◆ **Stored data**

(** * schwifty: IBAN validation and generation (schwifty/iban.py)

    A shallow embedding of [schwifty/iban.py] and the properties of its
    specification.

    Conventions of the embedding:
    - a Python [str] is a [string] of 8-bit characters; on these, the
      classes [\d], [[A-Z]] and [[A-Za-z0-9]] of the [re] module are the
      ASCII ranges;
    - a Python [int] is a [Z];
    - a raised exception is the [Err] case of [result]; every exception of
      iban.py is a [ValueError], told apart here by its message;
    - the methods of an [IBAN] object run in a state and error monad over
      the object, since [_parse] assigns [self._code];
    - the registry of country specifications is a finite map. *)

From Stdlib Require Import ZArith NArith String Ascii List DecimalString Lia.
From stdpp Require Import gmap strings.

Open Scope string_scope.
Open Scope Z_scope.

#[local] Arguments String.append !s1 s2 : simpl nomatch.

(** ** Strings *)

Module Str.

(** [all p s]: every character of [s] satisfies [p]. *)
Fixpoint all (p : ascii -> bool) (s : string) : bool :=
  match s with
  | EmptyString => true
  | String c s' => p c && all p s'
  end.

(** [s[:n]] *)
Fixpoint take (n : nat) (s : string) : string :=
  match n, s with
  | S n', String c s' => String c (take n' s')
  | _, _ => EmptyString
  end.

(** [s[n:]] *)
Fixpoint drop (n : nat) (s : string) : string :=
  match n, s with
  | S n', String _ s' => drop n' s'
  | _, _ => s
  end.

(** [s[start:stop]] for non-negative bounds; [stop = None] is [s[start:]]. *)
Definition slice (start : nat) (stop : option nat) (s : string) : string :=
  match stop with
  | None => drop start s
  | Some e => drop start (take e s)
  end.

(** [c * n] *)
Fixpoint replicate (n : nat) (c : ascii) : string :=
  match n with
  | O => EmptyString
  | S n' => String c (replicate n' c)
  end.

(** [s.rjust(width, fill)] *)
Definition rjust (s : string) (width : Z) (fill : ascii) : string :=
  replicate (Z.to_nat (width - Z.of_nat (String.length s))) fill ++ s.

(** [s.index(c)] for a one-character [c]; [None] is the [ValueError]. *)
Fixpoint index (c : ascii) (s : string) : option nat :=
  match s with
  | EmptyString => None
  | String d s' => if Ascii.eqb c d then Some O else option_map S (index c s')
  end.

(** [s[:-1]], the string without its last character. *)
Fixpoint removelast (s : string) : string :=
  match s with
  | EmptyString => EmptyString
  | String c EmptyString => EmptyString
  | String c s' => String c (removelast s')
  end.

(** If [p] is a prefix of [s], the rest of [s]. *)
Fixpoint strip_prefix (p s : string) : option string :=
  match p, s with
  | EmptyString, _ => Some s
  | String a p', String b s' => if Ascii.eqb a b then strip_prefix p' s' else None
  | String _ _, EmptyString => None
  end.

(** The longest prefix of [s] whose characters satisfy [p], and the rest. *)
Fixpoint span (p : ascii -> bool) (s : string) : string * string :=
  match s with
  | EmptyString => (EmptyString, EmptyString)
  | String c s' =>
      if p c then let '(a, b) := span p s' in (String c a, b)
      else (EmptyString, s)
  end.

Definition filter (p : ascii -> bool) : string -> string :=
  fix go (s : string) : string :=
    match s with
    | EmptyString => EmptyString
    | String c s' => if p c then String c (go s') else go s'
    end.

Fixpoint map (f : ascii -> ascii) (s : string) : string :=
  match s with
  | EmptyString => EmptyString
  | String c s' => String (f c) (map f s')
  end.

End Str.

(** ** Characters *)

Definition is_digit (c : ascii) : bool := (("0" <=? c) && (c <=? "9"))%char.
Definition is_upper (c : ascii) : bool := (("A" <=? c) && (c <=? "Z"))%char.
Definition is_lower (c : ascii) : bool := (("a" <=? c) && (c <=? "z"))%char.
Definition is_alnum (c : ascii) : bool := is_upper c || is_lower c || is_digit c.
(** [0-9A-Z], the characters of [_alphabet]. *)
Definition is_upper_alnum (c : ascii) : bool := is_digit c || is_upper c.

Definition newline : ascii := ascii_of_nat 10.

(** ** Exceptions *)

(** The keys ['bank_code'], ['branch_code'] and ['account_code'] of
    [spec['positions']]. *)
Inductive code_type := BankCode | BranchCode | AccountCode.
--
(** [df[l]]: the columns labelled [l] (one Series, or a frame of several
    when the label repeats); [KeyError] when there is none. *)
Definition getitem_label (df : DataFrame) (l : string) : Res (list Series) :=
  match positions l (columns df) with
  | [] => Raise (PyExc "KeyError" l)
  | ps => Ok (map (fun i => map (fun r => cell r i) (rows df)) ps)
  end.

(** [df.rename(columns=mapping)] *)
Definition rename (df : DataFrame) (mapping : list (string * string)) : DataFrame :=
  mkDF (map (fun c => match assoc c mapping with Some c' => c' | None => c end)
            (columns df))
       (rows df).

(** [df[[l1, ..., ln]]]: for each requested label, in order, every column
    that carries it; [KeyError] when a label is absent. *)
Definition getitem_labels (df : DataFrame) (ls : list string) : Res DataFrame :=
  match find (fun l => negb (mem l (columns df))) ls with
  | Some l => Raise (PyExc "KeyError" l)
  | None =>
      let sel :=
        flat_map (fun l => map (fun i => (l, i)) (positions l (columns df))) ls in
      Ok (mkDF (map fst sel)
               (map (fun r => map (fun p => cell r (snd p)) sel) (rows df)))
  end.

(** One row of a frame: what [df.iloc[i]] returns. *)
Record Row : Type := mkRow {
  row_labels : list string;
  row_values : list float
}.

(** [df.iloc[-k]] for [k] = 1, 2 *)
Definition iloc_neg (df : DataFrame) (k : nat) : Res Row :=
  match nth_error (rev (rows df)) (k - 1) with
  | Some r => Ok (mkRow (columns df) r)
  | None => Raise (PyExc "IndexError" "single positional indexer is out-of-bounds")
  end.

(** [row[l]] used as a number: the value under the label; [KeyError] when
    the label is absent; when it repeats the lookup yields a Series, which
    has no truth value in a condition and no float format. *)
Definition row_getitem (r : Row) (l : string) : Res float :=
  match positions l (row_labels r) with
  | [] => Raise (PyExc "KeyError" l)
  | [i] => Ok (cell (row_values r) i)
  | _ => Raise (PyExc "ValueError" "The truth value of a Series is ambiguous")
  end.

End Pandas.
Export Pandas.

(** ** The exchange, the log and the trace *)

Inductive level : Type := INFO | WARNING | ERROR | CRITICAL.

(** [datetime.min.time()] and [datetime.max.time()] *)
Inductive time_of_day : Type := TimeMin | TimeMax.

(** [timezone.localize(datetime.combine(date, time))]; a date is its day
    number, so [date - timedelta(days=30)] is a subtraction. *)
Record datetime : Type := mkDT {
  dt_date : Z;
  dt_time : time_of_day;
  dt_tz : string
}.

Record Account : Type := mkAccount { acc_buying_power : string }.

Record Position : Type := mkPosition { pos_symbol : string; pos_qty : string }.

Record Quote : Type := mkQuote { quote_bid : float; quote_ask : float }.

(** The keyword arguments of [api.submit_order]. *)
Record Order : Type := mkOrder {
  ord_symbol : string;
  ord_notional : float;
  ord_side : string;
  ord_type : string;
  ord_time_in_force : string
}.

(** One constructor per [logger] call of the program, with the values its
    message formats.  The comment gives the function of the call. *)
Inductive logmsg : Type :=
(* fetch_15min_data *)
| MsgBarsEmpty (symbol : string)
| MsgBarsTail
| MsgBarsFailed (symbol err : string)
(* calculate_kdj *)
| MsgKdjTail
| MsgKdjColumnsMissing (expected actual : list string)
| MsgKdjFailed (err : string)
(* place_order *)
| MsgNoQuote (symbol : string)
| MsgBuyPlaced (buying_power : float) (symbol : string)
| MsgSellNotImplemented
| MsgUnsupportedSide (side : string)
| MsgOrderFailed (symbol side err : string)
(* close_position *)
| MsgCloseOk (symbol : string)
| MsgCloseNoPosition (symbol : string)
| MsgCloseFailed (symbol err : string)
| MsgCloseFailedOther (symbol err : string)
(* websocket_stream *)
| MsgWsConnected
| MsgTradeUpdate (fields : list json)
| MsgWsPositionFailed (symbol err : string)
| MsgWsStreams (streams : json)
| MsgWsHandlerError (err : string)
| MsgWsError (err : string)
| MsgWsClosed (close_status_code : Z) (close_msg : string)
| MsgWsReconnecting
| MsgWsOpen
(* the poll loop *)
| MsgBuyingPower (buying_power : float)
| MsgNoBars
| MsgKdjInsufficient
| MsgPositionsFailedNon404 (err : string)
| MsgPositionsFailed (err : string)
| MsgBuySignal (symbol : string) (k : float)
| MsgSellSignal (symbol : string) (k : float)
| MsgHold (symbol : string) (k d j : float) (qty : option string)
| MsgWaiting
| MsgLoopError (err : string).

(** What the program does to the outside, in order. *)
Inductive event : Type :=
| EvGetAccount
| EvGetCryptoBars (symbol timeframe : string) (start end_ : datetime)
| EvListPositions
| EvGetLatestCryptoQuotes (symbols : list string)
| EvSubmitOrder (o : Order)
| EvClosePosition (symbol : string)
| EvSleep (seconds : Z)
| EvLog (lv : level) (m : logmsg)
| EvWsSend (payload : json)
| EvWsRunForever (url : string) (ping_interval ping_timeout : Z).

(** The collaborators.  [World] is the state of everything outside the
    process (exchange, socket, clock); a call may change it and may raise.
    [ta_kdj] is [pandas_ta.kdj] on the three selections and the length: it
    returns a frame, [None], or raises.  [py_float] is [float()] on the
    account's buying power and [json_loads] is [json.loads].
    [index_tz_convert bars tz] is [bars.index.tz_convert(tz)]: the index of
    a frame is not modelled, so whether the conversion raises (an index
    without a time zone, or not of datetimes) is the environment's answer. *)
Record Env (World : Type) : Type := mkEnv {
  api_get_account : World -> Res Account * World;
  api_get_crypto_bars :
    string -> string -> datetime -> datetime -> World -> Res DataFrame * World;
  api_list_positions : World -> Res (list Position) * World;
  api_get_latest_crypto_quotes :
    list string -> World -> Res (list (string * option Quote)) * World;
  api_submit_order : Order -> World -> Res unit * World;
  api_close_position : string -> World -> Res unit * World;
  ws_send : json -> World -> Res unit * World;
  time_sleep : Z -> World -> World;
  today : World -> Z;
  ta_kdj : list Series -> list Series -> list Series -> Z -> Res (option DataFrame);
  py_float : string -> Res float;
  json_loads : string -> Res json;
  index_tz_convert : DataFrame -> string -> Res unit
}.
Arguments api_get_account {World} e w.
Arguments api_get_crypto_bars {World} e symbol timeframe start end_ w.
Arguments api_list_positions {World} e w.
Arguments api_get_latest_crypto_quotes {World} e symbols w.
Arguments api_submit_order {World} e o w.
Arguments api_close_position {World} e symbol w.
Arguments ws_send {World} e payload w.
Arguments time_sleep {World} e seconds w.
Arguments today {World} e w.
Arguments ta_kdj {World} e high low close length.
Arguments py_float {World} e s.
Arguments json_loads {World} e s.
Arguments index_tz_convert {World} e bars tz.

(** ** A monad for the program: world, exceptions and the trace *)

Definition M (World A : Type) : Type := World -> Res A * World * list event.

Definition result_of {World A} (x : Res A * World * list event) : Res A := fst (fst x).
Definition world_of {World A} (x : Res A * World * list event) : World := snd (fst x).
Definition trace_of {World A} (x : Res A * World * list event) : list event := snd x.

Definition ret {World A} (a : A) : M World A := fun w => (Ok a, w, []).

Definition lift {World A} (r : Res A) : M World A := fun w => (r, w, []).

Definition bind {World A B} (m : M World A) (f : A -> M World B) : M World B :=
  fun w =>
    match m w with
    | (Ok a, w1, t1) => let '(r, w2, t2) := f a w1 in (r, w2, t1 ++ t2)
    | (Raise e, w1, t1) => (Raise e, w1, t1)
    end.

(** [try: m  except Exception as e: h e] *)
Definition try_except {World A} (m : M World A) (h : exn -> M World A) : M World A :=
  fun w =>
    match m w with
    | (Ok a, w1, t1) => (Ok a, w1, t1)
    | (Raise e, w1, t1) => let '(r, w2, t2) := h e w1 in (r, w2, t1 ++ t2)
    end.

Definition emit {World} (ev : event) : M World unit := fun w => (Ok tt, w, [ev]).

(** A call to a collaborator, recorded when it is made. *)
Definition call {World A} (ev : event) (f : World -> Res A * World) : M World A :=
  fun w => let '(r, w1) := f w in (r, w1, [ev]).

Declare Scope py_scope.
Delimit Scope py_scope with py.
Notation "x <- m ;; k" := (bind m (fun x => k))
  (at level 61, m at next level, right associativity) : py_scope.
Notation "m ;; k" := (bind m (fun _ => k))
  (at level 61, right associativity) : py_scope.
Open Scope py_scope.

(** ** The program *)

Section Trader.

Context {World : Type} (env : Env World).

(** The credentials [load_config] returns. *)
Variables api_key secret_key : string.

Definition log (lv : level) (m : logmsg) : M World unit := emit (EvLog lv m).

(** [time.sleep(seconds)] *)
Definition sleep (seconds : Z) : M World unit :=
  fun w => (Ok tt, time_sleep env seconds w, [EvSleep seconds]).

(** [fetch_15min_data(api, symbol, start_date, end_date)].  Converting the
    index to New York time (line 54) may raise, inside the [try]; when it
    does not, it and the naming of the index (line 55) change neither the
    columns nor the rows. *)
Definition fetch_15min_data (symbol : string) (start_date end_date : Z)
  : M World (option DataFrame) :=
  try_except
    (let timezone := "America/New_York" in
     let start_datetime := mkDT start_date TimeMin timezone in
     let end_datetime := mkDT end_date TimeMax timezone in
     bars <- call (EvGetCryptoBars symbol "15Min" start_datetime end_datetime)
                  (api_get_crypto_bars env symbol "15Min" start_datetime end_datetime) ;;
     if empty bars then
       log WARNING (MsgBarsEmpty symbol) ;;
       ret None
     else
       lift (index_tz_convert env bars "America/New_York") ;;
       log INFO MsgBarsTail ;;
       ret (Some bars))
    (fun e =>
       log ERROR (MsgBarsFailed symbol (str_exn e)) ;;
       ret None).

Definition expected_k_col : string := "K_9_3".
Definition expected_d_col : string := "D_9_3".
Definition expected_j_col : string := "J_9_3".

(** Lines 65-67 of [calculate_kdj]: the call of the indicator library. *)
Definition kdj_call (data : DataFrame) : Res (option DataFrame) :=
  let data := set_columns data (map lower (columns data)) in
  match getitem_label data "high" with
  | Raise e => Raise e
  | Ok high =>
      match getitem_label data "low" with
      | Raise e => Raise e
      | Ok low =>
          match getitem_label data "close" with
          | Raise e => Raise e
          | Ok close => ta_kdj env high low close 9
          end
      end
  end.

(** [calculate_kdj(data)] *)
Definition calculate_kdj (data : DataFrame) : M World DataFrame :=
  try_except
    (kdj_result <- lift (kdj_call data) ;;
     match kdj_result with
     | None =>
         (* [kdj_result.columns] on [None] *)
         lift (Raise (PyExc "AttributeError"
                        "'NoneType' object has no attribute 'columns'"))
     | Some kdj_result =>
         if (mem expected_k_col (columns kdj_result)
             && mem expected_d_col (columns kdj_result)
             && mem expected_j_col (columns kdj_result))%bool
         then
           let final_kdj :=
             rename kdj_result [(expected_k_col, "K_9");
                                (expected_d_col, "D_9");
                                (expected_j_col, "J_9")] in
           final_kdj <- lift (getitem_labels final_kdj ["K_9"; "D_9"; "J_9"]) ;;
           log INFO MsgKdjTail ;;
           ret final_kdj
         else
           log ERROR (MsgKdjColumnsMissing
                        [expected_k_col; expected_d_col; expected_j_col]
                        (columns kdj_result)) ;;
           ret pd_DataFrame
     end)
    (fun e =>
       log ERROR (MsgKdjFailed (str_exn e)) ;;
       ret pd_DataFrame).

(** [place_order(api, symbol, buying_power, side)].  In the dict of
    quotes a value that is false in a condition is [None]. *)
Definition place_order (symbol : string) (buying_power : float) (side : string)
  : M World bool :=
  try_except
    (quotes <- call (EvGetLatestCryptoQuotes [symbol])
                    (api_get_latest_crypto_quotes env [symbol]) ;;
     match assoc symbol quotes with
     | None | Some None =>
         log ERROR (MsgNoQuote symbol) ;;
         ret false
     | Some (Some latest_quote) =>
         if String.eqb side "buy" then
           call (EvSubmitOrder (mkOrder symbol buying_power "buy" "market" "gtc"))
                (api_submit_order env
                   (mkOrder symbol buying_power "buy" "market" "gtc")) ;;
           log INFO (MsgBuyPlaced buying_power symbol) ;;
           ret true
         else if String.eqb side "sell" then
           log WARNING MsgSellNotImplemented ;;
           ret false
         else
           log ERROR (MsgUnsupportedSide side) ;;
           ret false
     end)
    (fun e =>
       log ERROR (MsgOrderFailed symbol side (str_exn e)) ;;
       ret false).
...
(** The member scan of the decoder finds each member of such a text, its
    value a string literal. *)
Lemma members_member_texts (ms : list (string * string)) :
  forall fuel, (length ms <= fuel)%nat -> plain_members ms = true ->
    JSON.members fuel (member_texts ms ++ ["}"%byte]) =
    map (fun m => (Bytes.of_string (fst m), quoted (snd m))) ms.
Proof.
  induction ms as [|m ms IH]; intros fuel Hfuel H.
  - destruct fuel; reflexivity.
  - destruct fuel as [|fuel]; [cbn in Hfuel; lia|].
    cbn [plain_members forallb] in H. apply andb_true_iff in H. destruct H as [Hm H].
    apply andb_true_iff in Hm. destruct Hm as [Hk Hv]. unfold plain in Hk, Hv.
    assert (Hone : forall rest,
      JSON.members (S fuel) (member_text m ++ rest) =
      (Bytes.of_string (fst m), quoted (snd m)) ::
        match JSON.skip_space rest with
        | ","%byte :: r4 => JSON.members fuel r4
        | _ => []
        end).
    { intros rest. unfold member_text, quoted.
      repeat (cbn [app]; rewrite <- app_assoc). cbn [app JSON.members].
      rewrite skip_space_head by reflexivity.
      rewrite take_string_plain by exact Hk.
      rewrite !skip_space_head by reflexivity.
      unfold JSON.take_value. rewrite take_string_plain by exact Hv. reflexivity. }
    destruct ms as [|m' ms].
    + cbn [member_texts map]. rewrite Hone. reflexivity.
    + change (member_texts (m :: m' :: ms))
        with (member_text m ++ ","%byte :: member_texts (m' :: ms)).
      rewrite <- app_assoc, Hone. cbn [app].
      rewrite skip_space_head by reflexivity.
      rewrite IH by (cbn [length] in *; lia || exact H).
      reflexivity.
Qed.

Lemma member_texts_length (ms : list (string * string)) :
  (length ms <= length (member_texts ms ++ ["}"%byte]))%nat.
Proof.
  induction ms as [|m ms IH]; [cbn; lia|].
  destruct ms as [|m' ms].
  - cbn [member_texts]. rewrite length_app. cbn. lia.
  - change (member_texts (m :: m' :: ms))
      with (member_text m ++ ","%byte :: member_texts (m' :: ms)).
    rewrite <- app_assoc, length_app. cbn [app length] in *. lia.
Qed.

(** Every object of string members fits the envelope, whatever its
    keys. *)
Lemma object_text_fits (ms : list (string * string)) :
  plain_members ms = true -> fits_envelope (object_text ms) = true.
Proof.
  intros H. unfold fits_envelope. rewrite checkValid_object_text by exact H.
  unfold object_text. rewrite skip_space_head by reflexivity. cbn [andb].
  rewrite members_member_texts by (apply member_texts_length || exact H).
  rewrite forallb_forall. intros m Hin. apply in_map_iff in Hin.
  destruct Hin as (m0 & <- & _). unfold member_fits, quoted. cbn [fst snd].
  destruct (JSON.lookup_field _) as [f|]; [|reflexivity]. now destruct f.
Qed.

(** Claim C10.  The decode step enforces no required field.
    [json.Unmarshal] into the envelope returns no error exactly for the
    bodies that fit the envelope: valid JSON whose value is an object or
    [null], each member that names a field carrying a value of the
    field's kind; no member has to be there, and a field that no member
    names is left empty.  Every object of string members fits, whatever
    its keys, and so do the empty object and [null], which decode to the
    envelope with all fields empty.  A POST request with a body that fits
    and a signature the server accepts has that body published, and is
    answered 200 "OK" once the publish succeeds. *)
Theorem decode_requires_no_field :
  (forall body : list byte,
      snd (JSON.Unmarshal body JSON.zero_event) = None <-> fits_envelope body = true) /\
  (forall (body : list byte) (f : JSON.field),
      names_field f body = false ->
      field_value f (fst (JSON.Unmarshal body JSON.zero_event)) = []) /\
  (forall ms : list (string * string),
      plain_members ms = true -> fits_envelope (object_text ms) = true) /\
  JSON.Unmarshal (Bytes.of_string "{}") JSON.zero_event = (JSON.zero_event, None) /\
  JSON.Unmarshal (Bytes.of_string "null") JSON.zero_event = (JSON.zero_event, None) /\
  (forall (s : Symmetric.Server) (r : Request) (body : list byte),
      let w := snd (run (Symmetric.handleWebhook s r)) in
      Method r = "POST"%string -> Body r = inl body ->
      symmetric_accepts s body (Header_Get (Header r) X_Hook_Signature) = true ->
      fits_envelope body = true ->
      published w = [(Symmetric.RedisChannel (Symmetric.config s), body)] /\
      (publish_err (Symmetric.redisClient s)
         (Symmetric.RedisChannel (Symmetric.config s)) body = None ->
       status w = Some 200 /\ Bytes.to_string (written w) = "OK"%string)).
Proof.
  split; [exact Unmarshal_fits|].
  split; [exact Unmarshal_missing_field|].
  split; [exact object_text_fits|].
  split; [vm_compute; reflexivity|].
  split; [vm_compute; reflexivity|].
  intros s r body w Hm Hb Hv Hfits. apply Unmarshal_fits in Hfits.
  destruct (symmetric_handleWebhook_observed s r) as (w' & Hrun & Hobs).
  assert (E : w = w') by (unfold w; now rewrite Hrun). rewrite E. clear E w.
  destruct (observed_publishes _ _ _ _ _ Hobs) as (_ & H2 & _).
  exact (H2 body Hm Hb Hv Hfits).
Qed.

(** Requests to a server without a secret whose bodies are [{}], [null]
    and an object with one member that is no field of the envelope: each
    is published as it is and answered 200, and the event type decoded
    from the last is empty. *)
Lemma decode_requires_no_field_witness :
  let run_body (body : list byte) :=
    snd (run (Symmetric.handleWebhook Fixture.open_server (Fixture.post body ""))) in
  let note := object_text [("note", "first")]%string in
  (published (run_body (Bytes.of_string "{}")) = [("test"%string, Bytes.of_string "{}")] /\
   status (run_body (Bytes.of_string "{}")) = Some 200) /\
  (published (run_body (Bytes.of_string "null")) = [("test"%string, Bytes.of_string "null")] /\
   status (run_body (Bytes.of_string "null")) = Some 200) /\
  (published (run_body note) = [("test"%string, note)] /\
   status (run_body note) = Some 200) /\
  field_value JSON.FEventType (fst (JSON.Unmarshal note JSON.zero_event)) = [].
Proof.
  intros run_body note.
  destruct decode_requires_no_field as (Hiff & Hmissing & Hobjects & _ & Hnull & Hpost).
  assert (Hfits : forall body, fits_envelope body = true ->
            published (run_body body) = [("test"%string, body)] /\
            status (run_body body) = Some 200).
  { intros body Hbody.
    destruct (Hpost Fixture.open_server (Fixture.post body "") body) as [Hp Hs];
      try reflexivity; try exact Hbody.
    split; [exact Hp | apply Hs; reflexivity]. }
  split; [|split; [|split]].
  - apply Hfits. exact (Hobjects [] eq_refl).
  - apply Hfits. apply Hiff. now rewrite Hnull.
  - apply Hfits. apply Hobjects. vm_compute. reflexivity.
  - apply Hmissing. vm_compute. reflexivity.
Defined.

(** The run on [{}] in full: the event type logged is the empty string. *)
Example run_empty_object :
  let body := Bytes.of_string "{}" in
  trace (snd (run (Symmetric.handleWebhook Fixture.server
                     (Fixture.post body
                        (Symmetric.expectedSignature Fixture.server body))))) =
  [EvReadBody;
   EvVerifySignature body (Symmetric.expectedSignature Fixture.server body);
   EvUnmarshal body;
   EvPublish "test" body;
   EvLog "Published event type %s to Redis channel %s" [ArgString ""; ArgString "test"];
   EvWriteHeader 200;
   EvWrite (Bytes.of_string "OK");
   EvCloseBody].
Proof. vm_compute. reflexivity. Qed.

◆ **Exercise instructions**
Please copy each line of the records above that holds the word "Hfuel".

◆ **Result of this exercise**
  induction ms as [|m ms IH]; intros fuel Hfuel H.
  - destruct fuel as [|fuel]; [cbn in Hfuel; lia|].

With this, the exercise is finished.